→ **Work instructions**
When the line containing "Definition substring (s" is found in the data below, copy it and each line after it through the line containing "matcher of ECMA-262", exactly and with no others.

─── Dataset extract ───

(** SELECT ... FROM ota_configurations WHERE id = ? *)
Definition select_by_id (s : Store) (i : Z) : list Config :=
  filter (has_id i) (configurations s).

(** SELECT * FROM ota_configurations WHERE id = ? AND is_active = TRUE *)
Definition select_active_by_id (s : Store) (i : Z) : list Config :=
  filter (fun c => has_id i c && is_true (is_active c)) (configurations s).

(** SELECT * FROM ota_configurations WHERE is_active = TRUE *)
Definition select_active (s : Store) : list Config :=
  filter (fun c => is_true (is_active c)) (configurations s).

(** INSERT INTO ota_configurations (ota_name, api_key, ...) VALUES (...):
    the columns that are not listed take their defaults.  [ota_name] is
    NOT NULL. *)
Definition insert_config (now : Z) (s : Store)
    (name key user pass url hotel : option string) (freq : option Z)
  : SqlResult Z * Store :=
  match name with
  | None => (SqlError "Column 'ota_name' cannot be null", s)
  | Some n =>
      let row := {| id := next_config_id s; ota_name := n;
                    api_key := key; api_username := user;
                    api_password := pass; endpoint_url := url;
                    hotel_id := hotel; is_active := Some true;
                    last_sync_at := None; sync_frequency := freq;
                    created_at := now; updated_at := now |} in
      (SqlOk (next_config_id s),
       {| configurations := configurations s ++ [row];
          sync_logs := sync_logs s;
          next_config_id := next_config_id s + 1;
          next_log_id := next_log_id s;
          collation := collation s |})
  end.

(** UPDATE ota_configurations SET ota_name = ?, ..., is_active = ?,
    updated_at = CURRENT_TIMESTAMP WHERE id = ?  (line 1015).  No
    constraint of the schema looks at the other rows. *)
Definition update_config (now : Z) (s : Store) (i : Z)
    (name key user pass url hotel : option string) (freq : option Z)
    (active : option bool)
  : SqlResult unit * Store :=
  match name with
  | None => (SqlError "Column 'ota_name' cannot be null", s)
  | Some n =>
      let set c :=
        if has_id i c then
          {| id := id c; ota_name := n; api_key := key;
             api_username := user; api_password := pass;
             endpoint_url := url; hotel_id := hotel; is_active := active;
             last_sync_at := last_sync_at c; sync_frequency := freq;
             created_at := created_at c; updated_at := now |}
        else c in
      (SqlOk tt, with_configurations s (map set (configurations s)))
  end.

(** DELETE FROM ota_configurations WHERE id = ?  (line 1039).  The
    foreign key of ota_sync_logs has no ON DELETE clause, so the server
    refuses to delete a row that a log entry references. *)
Definition delete_config (s : Store) (i : Z) : SqlResult unit * Store :=
  if existsb (refers_to i) (sync_logs s) then
    (SqlError
       "Cannot delete or update a parent row: a foreign key constraint fails",
     s)
  else
    (SqlOk tt,
     with_configurations s
       (filter (fun c => negb (has_id i c)) (configurations s))).

(** UPDATE ota_configurations SET last_sync_at = NOW() WHERE id = ?
    (line 1229). *)
Definition touch_last_sync (now : Z) (s : Store) (i : Z)
  : SqlResult unit * Store :=
  let set c :=
    if has_id i c then
      {| id := id c; ota_name := ota_name c; api_key := api_key c;
         api_username := api_username c; api_password := api_password c;
         endpoint_url := endpoint_url c; hotel_id := hotel_id c;
         is_active := is_active c; last_sync_at := Some now;
         sync_frequency := sync_frequency c;
         created_at := created_at c; updated_at := now |}
    else c in
  (SqlOk tt, with_configurations s (map set (configurations s))).
(** * Obsidian RAG front end: pages, handlers and views

    A shallow embedding of the React pages of the repository
    (QueryPage, DocumentsPage, UploadPage, AdminPage) together with the
    properties their handlers and render functions satisfy.

    - JavaScript strings are sequences of UTF-16 code units ([list N]).
    - JavaScript Numbers are IEEE-754 binary64 values ([spec_float] with
      precision 53 and maximal exponent 1024).
    - An [async] handler is a resumption ([proc]): state updates, emitted
      effects (toasts, focus) and awaited requests whose continuation
      receives the settlement of the promise.
    - Objects used as dictionaries ([results], [uploading]) are [gmap]s.
    - Views keep the text a component renders; class names and icons are
      left out. *)

From Stdlib Require Import ZArith NArith List Ascii String SpecFloat Decimal Lia.
From stdpp Require Import base list gmap.
(** * NodeSecureScanner: pattern matcher, domain aggregators, composite score

    A shallow embedding of the scanning core of NodeSecureScanner
    (utils/fileUtils.js, scanner/*.js, the score of
    scanner/reportGenerator.js and the totals of index.js), with the
    properties of its specification stated and proved over it.

    Conventions.
    - A JavaScript string is the list of its UTF-16 code units ([list N]).
    - A JavaScript number that is an integer in the code (a length, a
      count, a score built from integers) is a [Z]; the composite score,
      which multiplies by 1.5, is computed in [Q].  Both agree with IEEE
      doubles as long as every intermediate value is below 2^53 in
      magnitude, which holds for counts of files and findings.
    - [null] and [undefined] are [None]. *)

From stdpp Require Import gmap strings list fin_maps.
From Stdlib Require Import ZArith QArith Qround Qminmax Lia Lqa.

Local Open Scope Z_scope.

(** ** JavaScript strings *)

Module JS.

(** Code units of a literal written in ASCII. *)
Definition str (s : string) : list N :=
  List.map Ascii.N_of_ascii (String.list_ascii_of_string s).

(** A number that may be [NaN]. *)
Inductive Num := NaN | Int (z : Z).

(** [a <= b] and [a >= b]; a comparison with [NaN] is false. *)
Definition le (a : Num) (b : Z) : bool :=
  match a with Int z => z <=? b | NaN => false end.
Definition ge (a : Num) (b : Z) : bool :=
  match a with Int z => b <=? z | NaN => false end.

(** WhiteSpace and LineTerminator code points of ECMAScript: the
    characters removed by [String.prototype.trim] and matched by [\s]. *)
Definition isWhiteSpace (c : N) : bool :=
  ((9 <=? c) && (c <=? 13) || (c =? 32) || (c =? 160) || (c =? 5760)
   || (8192 <=? c) && (c <=? 8202) || (c =? 8232) || (c =? 8233)
   || (c =? 8239) || (c =? 8287) || (c =? 12288) || (c =? 65279))%N.

(** LineTerminator: the characters [.] does not match. *)
Definition isLineTerminator (c : N) : bool :=
  ((c =? 10) || (c =? 13) || (c =? 8232) || (c =? 8233))%N.

Definition isDigit (c : N) : bool := ((48 <=? c) && (c <=? 57))%N.

Definition isUpper (c : N) : bool := ((65 <=? c) && (c <=? 90))%N.
Definition isLower (c : N) : bool := ((97 <=? c) && (c <=? 122))%N.

(** [\w] without the unicode flag: [A-Za-z0-9_]. *)
Definition isWordChar (c : N) : bool :=
  isUpper c || isLower c || isDigit c || (c =? 95)%N.

Definition toUpper (c : N) : N := if isLower c then (c - 32)%N else c.
Definition toLower (c : N) : N := if isUpper c then (c + 32)%N else c.

(** [s.startsWith(p)] *)
Fixpoint startsWith (s p : list N) {struct p} : bool :=
  match p, s with
  | [], _ => true
  | _ :: _, [] => false
  | a :: p', b :: s' => (a =? b)%N && startsWith s' p'
  end.

(** [s.includes(sub)] *)
Fixpoint includes (s sub : list N) : bool :=
  startsWith s sub ||
  match s with
  | [] => false
  | _ :: s' => includes s' sub
  end.

(** [s.split('\n')]: never empty, [''.split('\n')] is [['']]. *)
Fixpoint split_lines (s : list N) : list (list N) :=
  match s with
  | [] => [[]]
  | c :: s' =>
      if (c =? 10)%N then [] :: split_lines s'
      else match split_lines s' with
           | l :: ls => (c :: l) :: ls
           | [] => [[c]]
           end
  end.

Fixpoint trimStart (s : list N) : list N :=
  match s with
  | c :: s' => if isWhiteSpace c then trimStart s' else s
  | [] => []
  end.

Definition trimEnd (s : list N) : list N := rev (trimStart (rev s)).

(** [s.trim()] *)
Definition trim (s : list N) : list N := trimEnd (trimStart s).

(** [s.substring(i, j)] for [i <= j]. *)
Definition substring (s : list N) (i j : nat) : list N :=
  take (j - i) (drop i s).

(** [l.findIndex(p)]: the index of the first element satisfying [p],
    or -1. *)
Fixpoint findIndex {A} (p : A -> bool) (l : list A) : Z :=
  match l with
  | [] => -1
  | x :: l' =>
      if p x then 0
      else let i := findIndex p l' in if i <? 0 then -1 else i + 1
  end.

(** Value of a run of decimal digits, most significant first, with the
    rest of the string. *)
Fixpoint digits (acc : Z) (seen : bool) (s : list N) : option Z :=
  match s with
  | c :: s' =>
      if isDigit c then digits (10 * acc + (Z.of_N c - 48)) true s'
      else if seen then Some acc else None
  | [] => if seen then Some acc else None
  end.

(** [parseInt(s, 10)]: leading white space is skipped, a sign is read,
    then the longest run of digits; without a digit the result is [NaN].
    The value is exact here; a double rounds it above 2^53, which keeps
    its order with respect to the thresholds it is compared with. *)
Definition parseInt (s : list N) : Num :=
  let num (o : option Z) := match o with Some z => Int z | None => NaN end in
  match trimStart s with
  | c :: s' =>
      if (c =? 45)%N then num (Z.opp <$> digits 0 false s')
      else if (c =? 43)%N then num (digits 0 false s')
      else num (digits 0 false (c :: s'))
  | [] => NaN
  end.

(** [s.toUpperCase()] and [s.toLowerCase()] on a string of ASCII
    characters. *)
Definition toUpperCase (s : list N) : list N := List.map toUpper s.
Definition toLowerCase (s : list N) : list N := List.map toLower s.

End JS.

(** ** Regular expressions

    The patterns of the rule registries are regular-expression literals.
    They are embedded as abstract syntax, and matched by the backtracking
    matcher of ECMA-262 (22.2.2, "Pattern Semantics"): a matcher takes a
    state (end index and captures) and a continuation, alternatives are
    tried left to right, quantifiers are greedy unless marked lazy, and
    an iteration of a quantifier that consumes nothing is rejected.

    Only the constructs the registries use are present.  No pattern
    handed to [findFilesWithPattern], or matched against a context by
    the scanners embedded below, carries the [g], [m], [s], [u] or [y]
    flag, so the only flag is [i].  A quantifier runs on fuel, one unit
    per iteration; an iteration lowers [min] or consumes a character, so
    the fuel it is given, [min] plus the characters left plus one, is
    never used up.  Case folding is the one of the non-unicode mode
    restricted to ASCII letters, which is exact for patterns written in
    ASCII (a character above 127 never folds to one below 128). *)

Module RegExp.

Inductive ClassAtom :=
| CChar (c : N)            (* a single character *)
| CRange (lo hi : N)       (* lo-hi *)
| CDigit                   (* \d *)
| CSpace                   (* \s *)
| CWord.                   (* \w *)

Inductive Regex :=
| REmpty
| RChar (c : N)
| RDot
| RClass (invert : bool) (atoms : list ClassAtom)
| RSeq (r1 r2 : Regex)
| RAlt (r1 r2 : Regex)
| RQuant (r : Regex) (min : nat) (max : option nat) (greedy : bool)
| RGroup (idx : nat) (r : Regex)          (* capturing group number idx >= 1 *)
| RLookahead (negative : bool) (r : Regex)
| RWordBoundary.                          (* \b *)

Record t := { source : Regex; ignoreCase : bool }.

(** Capturing groups of a pattern. *)
Fixpoint groupsOf (r : Regex) : list nat :=
  match r with
  | RSeq r1 r2 | RAlt r1 r2 => groupsOf r1 ++ groupsOf r2
  | RQuant r _ _ _ | RLookahead _ r => groupsOf r
  | RGroup i r => i :: groupsOf r
  | _ => []
  end.

Definition nGroups (r : Regex) : nat := foldr Nat.max 0%nat (groupsOf r).

Definition atomHas (a : ClassAtom) (c : N) : bool :=
  match a with
  | CChar x => (c =? x)%N
  | CRange lo hi => ((lo <=? c) && (c <=? hi))%N
  | CDigit => JS.isDigit c
  | CSpace => JS.isWhiteSpace c
  | CWord => JS.isWordChar c
  end.

(** State of a match: end index and captures (group [i] at index [i-1]). *)
Definition State : Type := nat * list (option (nat * nat)).
Definition Continuation : Type := State -> option State.
Definition Matcher : Type := State -> Continuation -> option State.

Section Matcher.
Variable ic : bool.        (* the i flag *)
Variable input : list N.

(** CharacterSetMatcher: some member of the set canonicalizes to the
    canonical form of the input character, that is, the set holds the
    character in upper or in lower case. *)
Definition setHas (p : N -> bool) (c : N) : bool :=
  if ic then p (JS.toUpper c) || p (JS.toLower c) else p c.

Definition charMatcher (p : N -> bool) (invert : bool) : Matcher :=
  fun x k =>
    match input !! x.1 with
    | Some c => if xorb (setHas p c) invert then k (S x.1, x.2) else None
    | None => None
    end.

Definition clearCaptures (gs : list nat) (caps : list (option (nat * nat)))
  : list (option (nat * nat)) :=
  foldr (fun i cs => <[Nat.pred i := None]> cs) caps gs.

───

→ **Solution for this problem**
Definition substring (s : list N) (i j : nat) : list N :=
  take (j - i) (drop i s).

(** [l.findIndex(p)]: the index of the first element satisfying [p],
    or -1. *)
Fixpoint findIndex {A} (p : A -> bool) (l : list A) : Z :=
  match l with
  | [] => -1
  | x :: l' =>
      if p x then 0
      else let i := findIndex p l' in if i <? 0 then -1 else i + 1
  end.

(** Value of a run of decimal digits, most significant first, with the
    rest of the string. *)
Fixpoint digits (acc : Z) (seen : bool) (s : list N) : option Z :=
  match s with
  | c :: s' =>
      if isDigit c then digits (10 * acc + (Z.of_N c - 48)) true s'
      else if seen then Some acc else None
  | [] => if seen then Some acc else None
  end.

(** [parseInt(s, 10)]: leading white space is skipped, a sign is read,
    then the longest run of digits; without a digit the result is [NaN].
    The value is exact here; a double rounds it above 2^53, which keeps
    its order with respect to the thresholds it is compared with. *)
Definition parseInt (s : list N) : Num :=
  let num (o : option Z) := match o with Some z => Int z | None => NaN end in
  match trimStart s with
  | c :: s' =>
      if (c =? 45)%N then num (Z.opp <$> digits 0 false s')
      else if (c =? 43)%N then num (digits 0 false s')
      else num (digits 0 false (c :: s'))
  | [] => NaN
  end.

(** [s.toUpperCase()] and [s.toLowerCase()] on a string of ASCII
    characters. *)
Definition toUpperCase (s : list N) : list N := List.map toUpper s.
Definition toLowerCase (s : list N) : list N := List.map toLower s.

End JS.

(** ** Regular expressions

    The patterns of the rule registries are regular-expression literals.
    They are embedded as abstract syntax, and matched by the backtracking
    matcher of ECMA-262 (22.2.2, "Pattern Semantics"): a matcher takes a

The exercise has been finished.